Prompt
Once the line containing "length (calls (exec h GetAllFlights s))" is found in the records below, return it and each following line exactly, up to and including the line containing "Theorem failed_lookup_is_logged_twice (s", and nothing else.

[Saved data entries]
- Opening Delimiter -

Lemma peerPool_loop_decode (n : nat) :
  forall acc sr items sr',
    decode_entries n sr = (Ok items, sr') ->
    peerPool_loop n acc sr = (Ok (foldl object_insert acc items), sr') /\
    length items = n.
Proof.
  induction n as [|n IH]; intros acc sr items sr' Hd; simpl in *.
  - unfold ret in *. injection Hd as <- <-. auto.
  - unfold bindM in *.
    destruct (PeerPoolItem.deserialize sr) as [[p|e] sr1]; [|discriminate Hd].
    destruct (decode_entries n sr1) as [[ps|e] sr2] eqn:Hps;
      [|discriminate Hd].
    unfold ret in Hd. injection Hd as <- <-.
    destruct (IH (object_insert acc p) sr1 ps sr2 Hps) as [Hl Hlen].
    split; [exact Hl | simpl; now rewrite Hlen].
Qed.

Lemma foldl_pool_insert (items : list PeerPoolItem.t) :
  forall acc, foldl pool_insert acc items = entries_map items ∪ acc.
Proof.
  unfold entries_map.
  induction items as [|p items IH]; intros acc; simpl.
  - now rewrite (left_id_L ∅ (∪)).
  - rewrite IH, reverse_cons, list_to_map_app. simpl.
    rewrite <- (assoc_L (∪)). f_equal.
    unfold pool_insert. rewrite insert_union_singleton_l.
    now rewrite insert_empty.
Qed.
(** X8.  Every operation of the package prints nothing when it returns a
    nil error, and when it returns an error the last thing it did was to
    print a line that ends with that error's text; for [GetAllFlights] the
    first half holds as long as the package-level [GetPassenger] it calls
    prints nothing when it returns a nil error, the second whatever that
    function does. *)
Theorem errors_are_logged (s : St) (id name f p : string) :
  let created := exec h (CreatePassenger name) s in
  let deleted := exec h (DeletePassenger id) s in
  let booked := exec h (BookFlight f p) s in
  let cancelled := exec h (CancelBooking f p) s in
  let got := exec h (GetPassenger id) s in
  let passengers := exec h GetAllPassengers s in
  let flights := exec h GetAllFlights s in
  logged (value created).2 (calls created) /\
  logged (value deleted).2 (calls deleted) /\
  logged (value booked).2 (calls booked) /\
  logged (value cancelled).2 (calls cancelled) /\
  logged (value got).2 (calls got) /\
  logged (value passengers).2 (calls passengers) /\
  (forall e, (value flights).2 = Some e -> logged (Some e) (calls flights)) /\
  ((forall id' s', (value (exec h (func_GetPassenger id') s')).2 = None ->
                   List.filter is_Print (calls (exec h (func_GetPassenger id') s')) = []) ->
   logged (value flights).2 (calls flights)).
Proof.
  cbv zeta. repeat split.
  - rewrite exec_CreatePassenger. cbv zeta.
    destruct (MarshalMap _) as [av|e].
    + destruct (h (putRequest av) _).1 as [|e]; [done|].
      exists "Got error calling PutItem: ". split; [compute_done|done].
    + exists "Got error marshalling new passenger item: ". split; [compute_done|done].
  - rewrite exec_DeletePassenger.
    destruct (h (deleteRequest id) s).1 as [|e]; [done|].
    exists "Got error calling DeleteItem: ". split; [compute_done|done].
  - rewrite exec_BookFlight.
    destruct (h (setRequest "ADD" f p) s).1 as [|e]; [done|].
    exists "". split; [compute_done|done].
  - rewrite exec_CancelBooking.
    destruct (h (setRequest "DELETE" f p) s).1 as [|e]; [done|].
    exists "". split; [compute_done|done].
  - destruct (GetPassenger_cases s id) as [(item & -> & ->)|(e & pre & -> & -> & Hpre)];
      [done|].
    exists pre. split; [|done].
    revert Hpre. rewrite !elem_of_cons. unfold prefixes. rewrite !elem_of_cons. tauto.
  - rewrite GetAllPassengers_calls. destruct (exec_GetAllPassengers h s) as [-> _].
    destruct (h (scanRequest "passengers") s).1 as [out|e].
    + destruct (collect _ _) as [ps|e]; [done|].
      exists "Got error unmarshalling: ". split; [compute_done|done].
    + exists "Query API call failed: ". split; [compute_done|done].
  - intros e. rewrite exec_GetAllFlights. cbv zeta.
    destruct (h (scanRequest "flights") s).1 as [out|e'].
    + project. intros He.
      pose proof (flights_loop_failure (ScanOutput.Items out) []
                    (h (scanRequest "flights") s).2 e He) as (pre & Hpre & Hlast).
      exists pre. split; [done|].
      change (last ([scanRequest "flights"] ++
                    calls (exec h (GetAllFlights_loop (ScanOutput.Items out) [])
                             (h (scanRequest "flights") s).2))
              = Some (error_line pre e)).
      by rewrite last_app, Hlast.
    + project. intros [= <-].
      exists "Query API call failed: ". split; [compute_done|done].
  - intros Hq. rewrite exec_GetAllFlights. cbv zeta.
    destruct (h (scanRequest "flights") s).1 as [out|e].
    + project.
      pose proof (flights_loop_logged (ScanOutput.Items out) []
                    (h (scanRequest "flights") s).2 Hq) as Hl. cbv zeta in Hl.
      destruct (value (exec h (GetAllFlights_loop _ _) _)).2 as [e|].
      * destruct Hl as (pre & Hpre & Hlast). exists pre. split; [done|].
        change (last ([scanRequest "flights"] ++
                      calls (exec h (GetAllFlights_loop (ScanOutput.Items out) [])
                               (h (scanRequest "flights") s).2))
                = Some (error_line pre e)).
        by rewrite last_app, Hlast.
      * exact Hl.
    + exists "Query API call failed: ". split; [compute_done|done].
Qed.

(** *** The flight listing when the package-level [GetPassenger] is a point lookup *)

Lemma GetPassenger_point_lookup : point_lookup (pkg := spec_GetPassenger) h.
Proof. intros id s. apply GetPassenger_cases. Qed.

Lemma convert_loop_cases ids fl s :
  point_lookup h ->
  let o := exec h (convertDynamoFlightToFlight_loop ids fl) s in
  (exists ps, value o = (Some (with_passengers fl ps), None) /\
              length ps = length ids /\ Forall is_Some ps /\
              calls o = getRequest <$> ids) \/
  (exists e ids1 id ids2 pre,
      value o = (None, Some e) /\ ids = ids1 ++ id :: ids2 /\
      calls o = (getRequest <$> ids1)
                ++ [getRequest id; error_line pre e;
                    error_line "Query API call failed: " e] /\
      pre ∈ ["Query API call failed: "; "Got error unmarshalling: "]).
Proof.
  intros Hpl. revert fl s. induction ids as [|id rest IH]; intros fl s; cbv zeta.
  - left. exists []. simpl. destruct fl. unfold with_passengers. simpl.
    rewrite app_nil_r. repeat split. constructor.
  - rewrite convert_loop_cons. cbv zeta.
    destruct (Hpl id s) as [(item & Hv & Hc)|(e & pre & Hv & Hc & Hpre)];
      rewrite Hv, Hc.
    + destruct (IH (with_passenger fl (Some item)) (world (exec h (func_GetPassenger id) s)))
        as [(ps & Hv' & Hl & Hs & Hc')|(e & ids1 & id' & ids2 & pre & Hv' & Hi & Hc' & Hpre)];
        project; rewrite Hv', Hc'.
      * left. exists (Some item :: ps). rewrite <- with_passengers_cons.
        repeat split; simpl; [by rewrite Hl|by constructor].
      * right. exists e, (id :: ids1), id', ids2, pre. rewrite Hi. repeat split. done.
    + right. exists e, [], id, rest, pre. repeat split. done.
Qed.

Lemma flights_loop_cases items acc s :
  point_lookup h ->
  let o := exec h (GetAllFlights_loop items acc) s in
  (exists fls,
      value o = (acc ++ fls, None) /\
      Forall2 (fun item fo => exists df fl,
                   UnmarshalMap_DynamoFlight item = inl df /\ fo = Some fl /\ shows df fl)
        items fls /\
      calls o = getRequest <$> (items ≫= passenger_ids)) \/
  (exists e pre,
      value o = ([], Some e) /\ pre ∈ prefixes /\
      last (calls o) = Some (error_line pre e) /\
      forallb is_read_only (calls o) = true).
Proof.
  intros Hpl. revert acc s. induction items as [|item rest IH]; intros acc s; cbv zeta.
  - left. exists []. simpl. rewrite app_nil_r. repeat split. constructor.
  - rewrite flights_loop_cons.
    destruct (UnmarshalMap_DynamoFlight item) as [df|e] eqn:Hdf.
    2: { right. exists e, "Got error unmarshalling: ". repeat split. compute_done. }
    cbv zeta.
    pose proof (convert_loop_cases (Passengers df) (flight0 df) s Hpl) as Hconv.
    change (convertDynamoFlightToFlight_loop (Passengers df) (flight0 df))
      with (convertDynamoFlightToFlight df) in Hconv. cbv zeta in Hconv.
    destruct Hconv as [(ps & Hv & Hl & Hs & Hc)
                      |(e & ids1 & id & ids2 & pre & Hv & Hi & Hc & Hpre)];
      rewrite Hv, Hc.
    + destruct (IH (acc ++ [Some (with_passengers (flight0 df) ps)])
                  (world (exec h (convertDynamoFlightToFlight df) s)))
        as [(fls & Hv' & Hf & Hc')|(e & pre & Hv' & Hpre & Hlast & Hro)];
        project; rewrite Hv'.
      * left. exists (Some (with_passengers (flight0 df) ps) :: fls).
        rewrite <- app_assoc. split; [done|]. split.
        -- constructor; [|done]. exists df, (with_passengers (flight0 df) ps).
           repeat split; simpl; done.
        -- rewrite Hc'. simpl. unfold passenger_ids at 2. rewrite Hdf.
           by rewrite fmap_app.
      * right. exists e, pre. split; [done|]. split; [done|]. split.
        -- by rewrite last_app, Hlast.
        -- rewrite forallb_app, Hro, andb_true_r. clear.
           by induction (Passengers df).
    + right. exists e, "Query API call failed: ". project.
      split; [done|]. split; [compute_done|]. split.
      * by rewrite last_app.
      * rewrite forallb_app. simpl. rewrite andb_true_r. clear. by induction ids1.
Qed.

(** X6.  As long as the package-level [GetPassenger] is a point lookup (one
    [GetItem] of the id, and a line of output when it fails): when
    [GetAllFlights] succeeds, the calls it made are the scan of the flights
    table followed by one point lookup for each passenger id of each item, in
    the order of the response and of each item's id list, and nothing else:
    one request more than there are passenger ids. *)
Theorem GetAllFlights_round_trips (s : St) (out : ScanOutput.t)
    (flights : list (option model.Flight)) :
  point_lookup h ->
  (h (scanRequest "flights") s).1 = inl out ->
  value (exec h GetAllFlights s) = (flights, None) ->
  calls (exec h GetAllFlights s)
  = scanRequest "flights" :: (getRequest <$> (ScanOutput.Items out ≫= passenger_ids)) /\
  length (calls (exec h GetAllFlights s))
  = Datatypes.S (length (ScanOutput.Items out ≫= passenger_ids)).
Proof.
  intros Hpl. rewrite exec_GetAllFlights. cbv zeta. intros ->. project.
  destruct (flights_loop_cases (ScanOutput.Items out) [] (h (scanRequest "flights") s).2 Hpl)
    as [(fls & Hv & _ & Hc)|(e & pre & Hv & _)]; rewrite Hv; [|done].
  intros _. rewrite Hc. split; [done|]. simpl. by rewrite length_fmap.
Qed.

(** X9.  As long as the package-level [GetPassenger] is a point lookup (one
    [GetItem] of the id, and a line of output when it fails): when
    [convertDynamoFlightToFlight] fails, it fails at the first passenger id
    whose lookup fails: it has looked up the ids before it and that id, none
    after it, returns no flight, and the error was printed twice, once by
    the lookup and once more by the conversion. *)
Theorem failed_lookup_is_logged_twice (s : St) (df : DynamoFlight)
    (r : option model.Flight) (e : error) :
  point_lookup h ->
  value (exec h (convertDynamoFlightToFlight df) s) = (r, Some e) ->
  let o := exec h (convertDynamoFlightToFlight df) s in
  r = None /\
  exists ids1 id ids2 pre,
    Passengers df = ids1 ++ id :: ids2 /\
    List.filter is_store_call (calls o) = getRequest <$> (ids1 ++ [id]) /\
    pre ∈ ["Query API call failed: "; "Got error unmarshalling: "] /\
    List.filter is_Print (calls o)
    = [error_line pre e; error_line "Query API call failed: " e].
Proof.
  intros Hpl Hv. cbv zeta.
  pose proof (convert_loop_cases (Passengers df) (flight0 df) s Hpl) as Hconv.
  change (convertDynamoFlightToFlight_loop (Passengers df) (flight0 df))
    with (convertDynamoFlightToFlight df) in Hconv. cbv zeta in Hconv.
  destruct Hconv as [(ps & Hv' & _)|(e' & ids1 & id & ids2 & pre & Hv' & Hi & Hc & Hpre)];
    rewrite Hv' in Hv; [done|].
  injection Hv as <- <-. split; [done|].
  exists ids1, id, ids2, pre. rewrite Hc, !List.filter_app.
  destruct (lookups_are_quiet_reads ids1) as (_ & -> & ->).
  repeat split; try done. by rewrite fmap_app.
Qed.

End more_package_properties.

(** ** Further properties that rest on what the store does *)
Section more_store_properties.
Import Mem.

Lemma update_row_other c kn k k' f rows rows' :
  k <> k' ->
  (forall r r', f r = inl r' -> r' !! kn = r !! kn) ->
  update_row c kn k f rows = inl rows' ->
  lookup_row kn k' rows' = lookup_row kn k' rows.
Proof.
  intros Hne Hf. unfold lookup_row. revert rows'.
  induction rows as [|row rows IH]; intros rows'; simpl.
  - destruct c; [|done]. destruct (f _) as [row'|] eqn:Hr; [|done]. intros [= <-].
    simpl. unfold has_key. rewrite (Hf _ _ Hr), lookup_singleton_eq.
    rewrite bool_decide_false; [done|]. by intros [= ->].
  - destruct (has_key kn k row) eqn:Hk; simpl.
    + destruct (f row) as [row'|] eqn:Hr; [|done]. intros [= <-]. simpl.
      apply has_key_true in Hk. unfold has_key. rewrite (Hf _ _ Hr), Hk.
      rewrite bool_decide_false; [done|]. by intros [= ->].
    + destruct (update_row c kn k f rows) as [rest'|] eqn:Hu; [|done]. intros [= <-].
      simpl. by rewrite (IH _ eq_refl).
Qed.

Lemma do_UpdateItem_set_inr add f p tables e tables' :
  do_UpdateItem (setInput (verb_of add) f p) tables = (inr e, tables') -> tables' = tables.
Proof.
  rewrite do_UpdateItem_set.
  destruct (tables !! "flights") as [tb|]; [|by intros [= _ <-]].
  destruct (bool_decide _); [|by intros [= _ <-]].
  destruct (update_row _ _ _ _ _); [done|by intros [= _ <-]].
Qed.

- Closing Delimiter -

Response area
  length (calls (exec h GetAllFlights s))
  = Datatypes.S (length (ScanOutput.Items out ≫= passenger_ids)).
Proof.
  intros Hpl. rewrite exec_GetAllFlights. cbv zeta. intros ->. project.
  destruct (flights_loop_cases (ScanOutput.Items out) [] (h (scanRequest "flights") s).2 Hpl)
    as [(fls & Hv & _ & Hc)|(e & pre & Hv & _)]; rewrite Hv; [|done].
  intros _. rewrite Hc. split; [done|]. simpl. by rewrite length_fmap.
Qed.

(** X9.  As long as the package-level [GetPassenger] is a point lookup (one
    [GetItem] of the id, and a line of output when it fails): when
    [convertDynamoFlightToFlight] fails, it fails at the first passenger id
    whose lookup fails: it has looked up the ids before it and that id, none
    after it, returns no flight, and the error was printed twice, once by
    the lookup and once more by the conversion. *)
Theorem failed_lookup_is_logged_twice (s : St) (df : DynamoFlight)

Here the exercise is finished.